Generative AI – A primer into the past, present, and future of intelligent content generation (2024)

23. July 2024 By Patrick Flege

We are currently living in an exciting period for business and science, with artificial intelligence poised to change our lives more and more. AI has been compared to electricity in its social and economic consequences. This blog post serves as a brief primer on where a novel technology, generative AI or GenAI, systems that generate content, instead of just analyzing it, came from, and where opportunities and risks lie. If you are interested in how adesso can help your company with GenAI, have a look here.

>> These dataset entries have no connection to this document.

(** * Mastery, streak and recommendation engine of the quiz backend

    A shallow embedding of [backend/routes/progress.js] (the
    [POST /api/progress/submit-answer] handler) and of
    [backend/routes/recommendations.js] (the [GET /api/recommendations]
    handler), together with the Mongoose documents they read and write.

    A second part embeds the routes around them: the other routes of the
    two files (my-progress, topic, reset, weak-areas, ready-for-review),
    the quiz routes that issue the question ids ([routes/quiz.js]), the
    invite links ([models/InviteLink.js], [routes/invite.js]: create,
    validate, join, quick-login, deactivate), the two admin routes that
    change an account ([routes/admin.js]: toggle-status, delete) and the
    statistics of a user ([routes/users.js]).

    Conventions of the embedding.
    - A JavaScript Number holding a mastery, a score or a ratio is an exact
      rational ([Q]); counters and millisecond timestamps are integers ([Z]).
      The rounding of IEEE doubles is modelled for the mastery update alone
      ([newMasteryDouble]), to tell what of its algebra survives rounding.
    - A string is the sequence of the bytes of its UTF-8 encoding. White
      space is the full set of ECMAScript, in its encoded form; case
      conversion is modelled on the ASCII letters only, and what is stated
      of the comparison of answers is stated for ASCII strings.
    - [undefined], [null] and [NaN] are [None] of the option type at hand;
      a field of a request body that may hold any value is a [JsValue], a
      parameter of the query string a [QueryValue].
    - A store is a record of the three collections; a handler threads it
      explicitly, and a rejected storage call keeps the writes made before it,
      as the database does. A handler run this way is served on its own, from
      its first storage call to its answer; the submission is also given step
      by step ([step]), each [await] a point where other requests may run. *)

From Stdlib Require Import ZArith QArith Qround Qminmax Lia Lqa Ascii String List Sorted.
From Stdlib Require Import DecimalString DecimalNat.
From Stdlib Require Floats.SpecFloat.
From stdpp Require Import base option list gmap strings.

Local Open Scope Z_scope.

(** ** JavaScript primitives used by the two handlers *)

Module JS.

(** [String.prototype.toUpperCase], restricted to ASCII letters. *)
Definition upperChar (c : ascii) : ascii :=
  let n := N_of_ascii c in
  if ((97 <=? n) && (n <=? 122))%N then ascii_of_N (n - 32) else c.

Fixpoint toUpperCase (s : string) : string :=
  match s with
  | EmptyString => EmptyString
  | String c s' => String (upperChar c) (toUpperCase s')
  end.

(** [s.split(sep)] for a non-empty separator: [cur] is the piece being
    read, [skip] the number of separator characters still to drop. *)
Fixpoint split_go (sep : string) (skip : nat) (cur s : string) : list string :=
  match s with
  | EmptyString => [cur]
  | String c s' =>
      match skip with
      | S k => split_go sep k cur s'
      | O =>
          if String.prefix sep s
          then cur :: split_go sep (String.length sep - 1) EmptyString s'
          else split_go sep 0 (cur +:+ String c EmptyString) s'
      end
  end.

Definition split (sep s : string) : list string := split_go sep 0 EmptyString s.

(** The white space and line terminators of ECMAScript ([WhiteSpace] and
    [LineTerminator]), which [parseInt] skips and [trim] strips. In ASCII:
    TAB, LF, VT, FF, CR and SP. *)
Definition isWhiteSpace (c : ascii) : bool :=
  let n := N_of_ascii c in
  ((9 <=? n) && (n <=? 13) || (n =? 32))%N.

(** Encoded on two bytes: U+00A0 (C2 A0). *)
Definition isWhiteSpace2 (c1 c2 : ascii) : bool :=
  ((N_of_ascii c1 =? 194) && (N_of_ascii c2 =? 160))%N.

(** Encoded on three bytes: U+1680 (E1 9A 80); U+2000 to U+200A, U+2028,
    U+2029 and U+202F (E2 80 80 to E2 80 8A, E2 80 A8, E2 80 A9, E2 80 AF);
    U+205F (E2 81 9F); U+3000 (E3 80 80); U+FEFF (EF BB BF). *)
Definition isWhiteSpace3 (c1 c2 c3 : ascii) : bool :=
  let n1 := N_of_ascii c1 in
  let n2 := N_of_ascii c2 in
  let n3 := N_of_ascii c3 in
  ((n1 =? 225) && (n2 =? 154) && (n3 =? 128)
   || (n1 =? 226) && (n2 =? 128)
      && ((128 <=? n3) && (n3 <=? 138) || (n3 =? 168) || (n3 =? 169) || (n3 =? 175))
   || (n1 =? 226) && (n2 =? 129) && (n3 =? 159)
   || (n1 =? 227) && (n2 =? 128) && (n3 =? 128)
   || (n1 =? 239) && (n2 =? 187) && (n3 =? 191))%N.

(** [s.trimStart()]: the string without its leading white space. *)
Fixpoint trimStart (s : string) : string :=
  match s with
  | EmptyString => EmptyString
  | String c1 s1 =>
      if isWhiteSpace c1 then trimStart s1
      else
        match s1 with
        | EmptyString => s
        | String c2 s2 =>
            if isWhiteSpace2 c1 c2 then trimStart s2
            else
              match s2 with
              | EmptyString => s
              | String c3 s3 => if isWhiteSpace3 c1 c2 c3 then trimStart s3 else s
              end
        end
  end.

(** Value of a character as a digit of the given radix (10 or 16). *)
Definition digitValue (radix : Z) (c : ascii) : option Z :=
  let n := Z.of_N (N_of_ascii c) in
  let v :=
    if (48 <=? n) && (n <=? 57) then Some (n - 48)
    else if (97 <=? n) && (n <=? 102) then Some (n - 87)
    else if (65 <=? n) && (n <=? 70) then Some (n - 55)
    else None in
  match v with
  | Some d => if d <? radix then Some d else None
  | None => None
  end.

(** Longest prefix of digits, read left to right; [acc] is [None] until a
    first digit has been seen. *)
Fixpoint digits (radix : Z) (acc : option Z) (s : string) : option Z :=
  match s with
  | EmptyString => acc
  | String c s' =>
      match digitValue radix c with
      | Some d => digits radix (Some (radix * default 0 acc + d)) s'
      | None => acc
      end
  end.

(** [parseInt(s)] with no radix argument; [None] is [NaN]. The value is
    exact whatever the number of digits. *)
Definition parseInt (s : string) : option Z :=
  let s1 := trimStart s in
  let '(sign, s2) :=
    match s1 with
    | String "-" r => (-1, r)
    | String "+" r => (1, r)
    | _ => (1, s1)
    end in
  let '(radix, s3) :=
    match s2 with
    | String "0" (String "x" r) => (16, r)
    | String "0" (String "X" r) => (16, r)
    | _ => (10, s2)
    end in
  (fun v => sign * v) <$> digits radix None s3.

(** [parseInt(x)] where [x] may be [undefined]: the argument is first
    converted to the string ["undefined"], which has no digit. *)
Definition parseIntOpt (x : option string) : option Z :=
  match x with
  | Some s => parseInt s
  | None => None
  end.

(** [arr[i]] for a numeric [i]: [undefined] unless [i] is an index. *)
Definition index {A} (arr : list A) (i : option Z) : option A :=
  match i with
  | Some k => if k <? 0 then None else arr !! Z.to_nat k
  | None => None
  end.

(** [arr.slice(0, end)]: a [NaN] end counts as 0, a negative end counts
    from the end of the array. *)
Definition slice0 {A} (arr : list A) (end_ : option Z) : list A :=
  let len := Z.of_nat (length arr) in
  match end_ with
  | None => []
  | Some e =>
      let k := if e <? 0 then Z.max (len + e) 0 else Z.min e len in
      take (Z.to_nat k) arr
  end.

(** [Math.round]: nearest integer, halves towards plus infinity. *)
Definition round (x : Q) : Z := Qfloor (x + 0.5)%Q.

(** [x < y] on numbers. *)
Definition Qltb (x y : Q) : bool := negb (Qle_bool y x).

(** A stable sort: [after x y] tells that [x] has to come after [y]; an
    element moves only past the elements it has to come after. *)
Section Sort.
Context {A : Type} (after : A -> A -> bool).

Fixpoint insert (x : A) (l : list A) : list A :=
  match l with
  | [] => [x]
  | y :: l' => if after x y then y :: insert x l' else x :: l
  end.

Definition sortBy (l : list A) : list A := foldr insert [] l.
End Sort.

(** [arr.sort(cmp)]: stable, [a] comes after [b] when [cmp(a, b) > 0]. *)
Definition sort {A} (cmp : A -> A -> Q) (arr : list A) : list A :=
  sortBy (fun a b => Qltb 0 (cmp a b)) arr.

End JS.

(** ** IEEE 754 doubles

    The Numbers of the engine are binary64 floating-point numbers: the
    operations of the specification of IEEE 754 in the standard library, at
    precision 53, rounding to nearest with ties to even. *)

Module Double.
Definition t : Set := SpecFloat.spec_float.

Definition prec : Z := 53.
Definition emax : Z := 1024.

Definition add : t -> t -> t := SpecFloat.SFadd prec emax.



End Double.

(** ** The question bank ([data/subjects.json]) *)

Module Bank.
Record Question := { q : string; options : list string; answer : string }.
Record Topic := { topic_id : string; title : string; questions : list Question }.
Record Subject := { subject_name : string; slug : string; topics : list Topic }.
Record Data := { subjects : list Subject }.
End Bank.

(** ** The Mongoose documents *)

(** An [ObjectId]. *)
Definition UserId := N.

Module Attempt.
Record t := {
  userId : UserId;
  topicId : string;
  questionId : string;
  userAnswer : string;
  correctAnswer : string;
  isCorrect : bool;
  timeTaken : option Q;
  timestamp : Z
}.
End Attempt.

Module Progress.
(** The fields of the schema that the two handlers read or write; the
    owner and the topic are the key of the collection. *)
Record t := {
  subjectName : string;
  topicTitle : string;
  mastery : Q;
  attempts : Z;
  corrects : Z;
  lastReview : option Z;
  emaAlpha : Q
}.

(** [Progress.create({..., mastery: 0.2, attempts: 0, corrects: 0})]: the
    remaining fields take the defaults of the schema. *)
Definition fresh (subjectName topicTitle : string) : t :=
  {| subjectName := subjectName; topicTitle := topicTitle;
     mastery := 0.2; attempts := 0; corrects := 0;
     lastReview := None; emaAlpha := 0.3 |}.
End Progress.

GenAI – The new electricity

In the last couple of years, we’ve witnessed a remarkable expansion in the capabilities of Artificial Intelligence (AI). Such a development is not without precedent – in the 1970s and 1980s, explosions in government and private funding for machine learning and AI happened likewise yet were followed by what is often referred to as an ‘AI-Winter’ – a period of long stagnation in investment and progress in AI. However, this time, it is poised to be different. Already in 2017, Stanford scientist, Google Brain founder, and former chief scientist at Baidu, Andrew Ng, predicted that advances in hardware would enable continuous progress for years to come. He was not mistaken. Thanks to an architectural pattern called Neural Networks, often also referred to as ‘Deep Learning’, and advances in processing power, the capabilities of AI improved continuously. In 2017, with the advance of a new type of architecture, the transformer-model, content-generation capabilities of computer systems again took a leap. Yet it was not until the release of ChatGPT by OpenAI that intelligent, content-generating AI-systems, also known as Generative AI or GenAI, became omnipresent in daily life.

While much hype, good and bad, has surrounded GenAI, the economic benefits and opportunities are tangible, and cannot be overstated. In 2017, McKinsey estimated that the application of AI could add up to 15.4 $ trillion to the annual economic value of the global economy in the coming decades. In their 2023 report, McKinsey updated this estimate, to include up to 4.4$ trillion, generated annually from the adaptation of GenAI in businesses. In comparison, the GDP of Britain in 2021 was 3.1 $ trillion(see here for the full report). Many of these productivity gains could be realized in knowledge-intensive sectors, such as banking, sales, R&D, the life sciences, and software engineering. According to Google’s and MIT’s Andrew McAfee, GenAI is a transformative technology, like the steam engine or electricity (see here). Like these, it will most likely generate strong growth in and demand for new professions using this kind of technology. Here at adesso, we are at the forefront of this development. For our clients, we are currently developing a broad portfolio of technologies that harness the power of GenAI. More information about the solutions that we provide can be found above.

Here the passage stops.